Louisiana Revised Statutes 9:3221 provides that notwithstanding the provisions of Article 2699, the owner of leased premises is not liable for injury caused by any defect therein to the lessee or anyone on the premises who derives his right to be thereon from the lessee, unless the owner knew or should have known of the defect or had received notice thereof and failed to remedy it within a reasonable time.
It is undisputed in this case that the lessor knew of the defect (the leaking roof and damaged sheetrock) in the leased premises. The defendants alleged that under the circumstances (no electricity, no supplies, stores closed), they did not have a reasonable amount of time in which to remedy the defect. In her opposition to the motion for summary judgment, Ms. Biggs offered an affidavit from James O’Donnell Ziler, an architect and co-owner of multi-family residential and commercial properties. Mr. Ziler’s affidavit offered his opinion that Mr. Williston should have performed a more thorough inspection of the apartment ceiling on September 2 and 3 and secured the existing sheetrock near the hole in the ceiling with two by fours (as he did after the accident on September 4) to support the ceiling and prevent more pieces from falling. The trial court based its decision to grant summary judgment in favor of the defendants on the fact that under the particular circumstances of this case, the lessor had not had a reasonable time within which to remedy the defect before Ms. Biggs was injured.

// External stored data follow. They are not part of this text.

(** * AdvancedProblemSolver (backend/ai_solver.py): a shallow embedding

    The solver is a keyword cascade: [solve_general_problem] picks one of six
    handlers by substring tests on the lowercased query, and every handler
    runs its own cascade of substring and regular-expression tests, returning
    a dict with the keys [answer], [explanation], [type] and sometimes one
    more.

    Modelling choices.
    - A Python [str] is a [string]; the text is taken as its UTF-8 bytes, and
      [str.lower], [\d] and [\s] act on the ASCII range (other bytes are left
      alone by [lower] and are neither digits nor blanks).
    - [re.search] is a matcher by derivatives, proved to find exactly the
      words of the pattern ([ReFacts.search_spec]); [re.findall(r'\d+', _)]
      is the list of the maximal runs of digits.
    - A Python [int] is a [Z] ([int(s)] is the unbounded conversion; the
      interpreter's optional cap on the number of digits is not modelled).
    - A Python [float] is a binary64 value of [SpecFloat] (prec 53, emax 1024)
      with round-to-nearest-even; [int / int] is the correctly rounded true
      division and raises [OverflowError] where CPython does; [f'{x:.1f}']
      and [repr] print the exact binary value, correctly rounded.
    - A dict literal is an association list in insertion order.
    - Exceptions are the [Raise] results of [outcome]; the wall clock read by
      [datetime.now()] is the environment of the reader monad [M].

    The callers of the solver in backend/app.py (class [EnhancedChatBot] and
    the routes /chat and /solve) are embedded in [App]: what they get from
    outside (the training file, the pipelines, the TF-IDF index, [random],
    the request) is an input, and what they print is part of the result.

    The file has the embedding first (strings, patterns, floats, the clock,
    the six handlers and the dispatcher), then the notions the specification
    speaks of and the callers, then the properties. *)

From Stdlib Require Import ZArith List Bool Ascii String Lia.
From Stdlib Require Import Numbers.DecimalString.
From Stdlib Require Import Floats.SpecFloat.
Import ListNotations.

Open Scope string_scope.
Open Scope Z_scope.

(* ================================================================== *)
(** ** Characters and strings *)

Module PyStr.

Definition code (c : ascii) : nat := nat_of_ascii c.

(** [c.isdigit()] on ASCII: '0'..'9'. *)
Definition is_digit (c : ascii) : bool :=
  (Nat.leb 48 (code c) && Nat.leb (code c) 57)%bool.

(** [\s] on ASCII: TAB, LF, VT, FF, CR, the separators 0x1C-0x1F, space. *)
Definition is_space (c : ascii) : bool :=
  ((Nat.leb 9 (code c) && Nat.leb (code c) 13)
   || (Nat.leb 28 (code c) && Nat.leb (code c) 32))%bool.

Definition is_upper (c : ascii) : bool :=
  (Nat.leb 65 (code c) && Nat.leb (code c) 90)%bool.

Definition lower_char (c : ascii) : ascii :=
  if is_upper c then ascii_of_nat (code c + 32) else c.

(** [s.lower()] *)
Fixpoint lower (s : string) : string :=
  match s with
  | EmptyString => EmptyString
  | String c s' => String (lower_char c) (lower s')
  end.

(** [s.startswith(p)] *)
Fixpoint startswith (p s : string) : bool :=
  match p, s with
  | EmptyString, _ => true
  | String _ _, EmptyString => false
  | String a p', String b s' => (Ascii.eqb a b && startswith p' s')%bool
  end.

(** [needle in hay] *)
Fixpoint contains (needle hay : string) : bool :=
  (startswith needle hay
   || match hay with
      | EmptyString => false
      | String _ hay' => contains needle hay'
      end)%bool.

(** [c in s] for one character [c]. *)
Fixpoint occurs (c : ascii) (s : string) : bool :=
  match s with
  | EmptyString => false
  | String a s' => (Ascii.eqb a c || occurs c s')%bool
  end.

(** [s.isdigit()], true on the empty string too. *)
Fixpoint all_digits (s : string) : bool :=
  match s with
  | EmptyString => true
  | String c s' => (is_digit c && all_digits s')%bool
  end.

(** [s[-1]], if any. *)
Fixpoint last_char (s : string) : option ascii :=
  match s with
  | EmptyString => None
  | String c EmptyString => Some c
  | String _ s' => last_char s'
  end.

(** [any(keyword in text for keyword in keywords)] *)
Definition any_in (keywords : list string) (text : string) : bool :=
  existsb (fun keyword => contains keyword text) keywords.

(** [sep.join(parts)] *)
Fixpoint join (sep : string) (parts : list string) : string :=
  match parts with
  | [] => ""
  | [p] => p
  | p :: rest => p ++ sep ++ join sep rest
  end.

Fixpoint replicate (n : nat) (c : ascii) : string :=
  match n with
  | O => ""
  | S n' => String c (replicate n' c)
  end.

(** [s.rjust(width, '0')] *)
Definition zfill (width : nat) (s : string) : string :=
  replicate (width - String.length s) "0"%char ++ s.

(** [str(n)] for an int. *)
Definition str_of_int (n : Z) : string :=
  NilZero.string_of_int (Z.to_int n).

Definition digit_value (c : ascii) : Z := Z.of_nat (code c - 48).

Fixpoint int_of_digits_from (acc : Z) (s : string) : Z :=
  match s with
  | EmptyString => acc
  | String c s' => int_of_digits_from (10 * acc + digit_value c) s'
  end.

(** [int(s)] for a run of decimal digits [s] (what [\d+] matches). *)
Definition int_of_digits (s : string) : Z := int_of_digits_from 0 s.

Definition dquote : string := String (ascii_of_nat 34) "".
Definition newline : string := String (ascii_of_nat 10) "".

End PyStr.

(* ================================================================== *)
(** ** Regular expressions: the three patterns of the solver *)

Module Re.

Inductive regex : Type :=
| Fail : regex
| Eps : regex
| Class : (ascii -> bool) -> regex
| Seq : regex -> regex -> regex
| Alt : regex -> regex -> regex
| Star : regex -> regex.

Definition Plus (r : regex) : regex := Seq r (Star r).

Fixpoint nullable (r : regex) : bool :=
  match r with
  | Fail => false
  | Eps => true
  | Class _ => false
  | Seq r1 r2 => (nullable r1 && nullable r2)%bool
  | Alt r1 r2 => (nullable r1 || nullable r2)%bool
  | Star _ => true
  end.

(** Smart constructors keep the derivatives small. *)
Definition seq (r1 r2 : regex) : regex :=
  match r1, r2 with
  | Fail, _ => Fail
  | _, Fail => Fail
  | Eps, _ => r2
  | _, _ => Seq r1 r2
  end.

Definition alt (r1 r2 : regex) : regex :=
  match r1, r2 with
  | Fail, _ => r2
  | _, Fail => r1
  | _, _ => Alt r1 r2
  end.

(** Brzozowski derivative: the words [w] with [c w] in the language. *)
Fixpoint deriv (c : ascii) (r : regex) : regex :=
  match r with
  | Fail => Fail
  | Eps => Fail
  | Class p => if p c then Eps else Fail
  | Seq r1 r2 =>
      if nullable r1
      then alt (seq (deriv c r1) r2) (deriv c r2)
      else seq (deriv c r1) r2
  | Alt r1 r2 => alt (deriv c r1) (deriv c r2)
  | Star r1 => seq (deriv c r1) (Star r1)
  end.

Definition is_fail (r : regex) : bool :=
  match r with Fail => true | _ => false end.

(** [re.match(r, s)] is not None: some prefix of [s] is in the language. *)
Fixpoint match_prefix (r : regex) (s : string) : bool :=
  (nullable r
   || match s with
      | EmptyString => false
      | String c s' =>
          let r' := deriv c r in
          if is_fail r' then false else match_prefix r' s'
      end)%bool.

(** [re.search(r, s)] is not None: a match starts at some position. *)
Fixpoint search (r : regex) (s : string) : bool :=
  (match_prefix r s
   || match s with
      | EmptyString => false
      | String _ s' => search r s'
      end)%bool.

Definition digit : regex := Class PyStr.is_digit.
Definition space : regex := Class PyStr.is_space.
Definition one_of (cs : string) : regex :=
  Class (fun c => PyStr.contains (String c "") cs).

A motion for summary judgment is rarely appropriate for disposition of a case requiring judicial determination of subjective facts such as intent, motive, malice, good faith, or knowledge. Bilbo for Basnaw v. Shelter Insurance Company, 96-1476, p. 5 (La.App. 1 Cir. 7/30/97), 698 So.2d 691, 694, writ denied, 97-2198 (La.11/21/97), 703 So.2d 1312. Further, issues that require the determination of reasonableness of acts and conduct of parties under all facts and circumstances of the case cannot ordinarily be disposed of by summary judgment. Granda v. State Farm Mutual Insurance Company, 04-1722, pp. 4-5 (La.App. 1 Cir. 2/10/06), 935 So.2d 703, 707, writ denied, 06-0589 (La.5/5/06), 927 So.2d 326. In addition, questions of negligence are generally inappropriate for disposition by summary judgment. Stroder v. Horowitz, 34,048, p. 4 (La.App. 2 Cir. 12/20/00), 775 So.2d 1175, 1178; McGill v. Cochran Sysco Foods, Div. of Sysco Corp., 29,154, p. 2 (La.App. 2 Cir. 2/26/97), 690 So.2d 952, 953, writ denied, 97-0798 (La.5/1/97), 693 So.2d 730; and DeStevens v. Harsco Corp., 94-1183, p. 3 (La.App. 4 Cir. 3/16/95), 652 So.2d 1054, 1057.
Thus, while making no comment on the ultimate issue of whether the defendants had a reasonable amount of time within which to remedy the defect in the premises, we find that summary judgment on the issue of reasonableness was inappropriate in this matter.
CONCLUSION
The summary judgment appealed from is reversed. Costs of this appeal are assessed to defendants-appellees.
REVERSED.
*11CARTER, C.J., concurs.
GUIDRY, J., concurs.
. Louisiana Civil Code article 2004 provides that any clause in a contract is null which, in advance, excludes or limits the liability of one party for intentional or gross fault that causes damage to the other party or for causing physical injury to the other party.